Lina María Gutiérrez


En la mañana del 6 de agosto de 1945 a las 8:15 a.m. la bomba (bautizada como Little Boy) estalló en el aire y acabó con Hiroshima, conocida como la ciudad de las aguas por estar rodeada de seis ríos. La bomba (datos de National Geographic) contenía uranio-235 de 4.400 kilogramos de peso, tenía 3 metros de longitud, 75 centímetros de diámetro y una potencia explosiva de 16 kilotones, -1.600 toneladas de dinamita-. Esa mañana Little Boy explotó a una altitud de 600 metros y mató a 140.000 personas. Tres días después, el 9 de agosto de 1945, el ejército de EE.UU. arrojó la bomba atómica sobre Nagasaki. Eran las 11:02 a.m., cuando el cielo se iluminó con un flash blanco y los relojes se detuvieron. Fat man fue el apodo de esta segunda bomba de plutonio, detonada a una altitud de 550 metros sobre la ciudad, que mató a 70.000 personas y a otros miles que morirían después como consecuencia de la radiación.

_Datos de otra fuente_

(** * The fixed targets *)

(** What holds of the fixed targets.  Whenever [to4K] or [to4KCompressed]
    succeeds, the image at the path it returns has exactly the target size,
    3840 by 2160; so has the image at the path [toHD] returns, 1920 by 1080,
    when [cv2.imwrite] wrote it. *)
Lemma fixed_target_sizes (W : world) (input_path : string)
  (p : string) (s' : state) :
  (imwrite_ok W = true ->
   enhance_to_hd W input_path init_state = (Ret (Some p), s') ->
     exists e, read_file s' p = Some e
               /\ enc_width e = 1920 /\ enc_height e = 1080)
  /\ (enhance_to_4k W input_path init_state = (Ret (Some p), s') ->
        exists e, read_file s' p = Some e
                  /\ enc_width e = 3840 /\ enc_height e = 2160)
  /\ (enhance_to_4k_compressed W input_path init_state = (Ret (Some p), s') ->
        exists e, read_file s' p = Some e
                  /\ enc_width e = 3840 /\ enc_height e = 2160).
Proof.
  split; [| split].
  - intros Hok Hrun.
    pose proof (public_wrapper (_process_to_hd W input_path)
                  "Error enhancing to HD" _ init_state
                  (process_to_hd_files W input_path init_state (files_ok_init _)))
      as H.
    apply (wp_run _ _ _ _ _ _ H) in Hrun. cbv beta iota in Hrun.
    destruct Hrun as [Hfiles Hthere].
    destruct (written_file _ s' p Hfiles (Hthere p eq_refl Hok))
      as [e [He [Hw [Hh _]]]].
    exists e. auto.
  - intros Hrun.
    pose proof (public_wrapper (_process_to_4k W input_path)
                  "Error enhancing to 4K" _ init_state
                  (process_to_4k_files W input_path init_state (files_ok_init _)))
      as H.
    apply (wp_run _ _ _ _ _ _ H) in Hrun. cbv beta iota in Hrun.
    destruct Hrun as [Hfiles Hthere].
    destruct (written_file _ s' p Hfiles (Hthere p eq_refl))
      as [e [He [Hw [Hh _]]]].
    exists e. auto.
  - intros Hrun.
    pose proof (public_wrapper (_process_to_4k_compressed W input_path)
                  "Error enhancing to 4K compressed" _ init_state
                  (process_to_4k_compressed_files W input_path init_state
                     (files_ok_init _))) as H.
    apply (wp_run _ _ _ _ _ _ H) in Hrun. cbv beta iota in Hrun.
    destruct Hrun as [Hfiles Hthere].
    destruct (written_file _ s' p Hfiles (Hthere p eq_refl))
      as [e [He [Hw [Hh _]]]].
    exists e. auto.
Qed.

El dispositivo (datos de National Geographic) tenía 3,25 metros de longitud por 1,52 de diámetro, pesaba 4.630 kilogramos y poseía una potencia de 25 kilotones. Cinco años más tarde, el número total de muertes por causas de las bombas atómicas de Hiroshima y de Nagasaki se estimó en 230.000.
El día (15 de agosto de 1945) que el emperador japonés anunció la rendición incondicional del Japón, les pidió a los japoneses soportar lo insoportable. Mientras esto sucedía 250 personas se agolpaban frente al templo para hacerse el harakiri (el ritual de suicidio japonés) porque no podían soportar, ni vivir en un país que se había rendido. En ese momento de caos, el emperador (en japonés el tenno o soberano celestial), cuenta la historiadora Diana Uribe, les habló por radio para detener la tragedia. Les dijo que la vida era de él, que les ordenaba vivir y soportar lo insoportable. Álvaro Robledo, escritor y conocedor de la cultura japonesa nos dijo alguna vez en una de sus clases sobre literatura japonesa que la rendición para los japoneses por su educación y cultura era impensable en su código de vida y de honor y que la muerte era el único camino salvador por su idea de la muerte como victoria. Ejemplo de eso durante la guerra, fue que muchos japoneses actuaron como kamikazes (viento divino en japonés) o pilotos suicidas que se arrojaron contra los barcos de estadounidenses para explotarlos y ellos morir. El hombre que reunía a los escuadrones de Kamikazes alguna vez dijo, según contó Diana Uribe, que sentía dolor por los que no habían sido escogidos como kamikazes por no tener la oportunidad de morir por el emperador.
Hoy en día en Hiroshima, desde 1955, existe el parque conmemorativo de la paz donde están expuestos desde los relojes que tras las ruinas se encontraron detenidos para siempre a las 8:15 hasta el monumento símbolo de las víctimas que recuerda la historia de la niña Sadako Sasaki que tenía dos años cuando estalló la bomba y que murió tiempo después de leucemia luego de terminar de hacer mil grullas de origami por los niños enfermos (en Japón existe la tradición de que si se hacen 1.000 grullas de origami, los kami o dioses concederán un deseo). Ahí mismo hay una llama eterna que arde desde 1964 junto con los nombres de las víctimas que permanece prendida mientras exista una sola bomba atómica en el mundo. En Nagasaki existe también El Museo de la Bomba Atómica desde 1996.
Durante estos días de conmemoraciones mientras los niños en el Japón lanzan al aire las grullas de origami de papel hacia la estatua de Sodako, nosotros al otro lado del mundo: recordamos, nos solidarizamos con las víctimas y sus familias, pedimos al mundo sentido común y consideramos las terribles implicaciones de las armas nucleares y su poder destructor.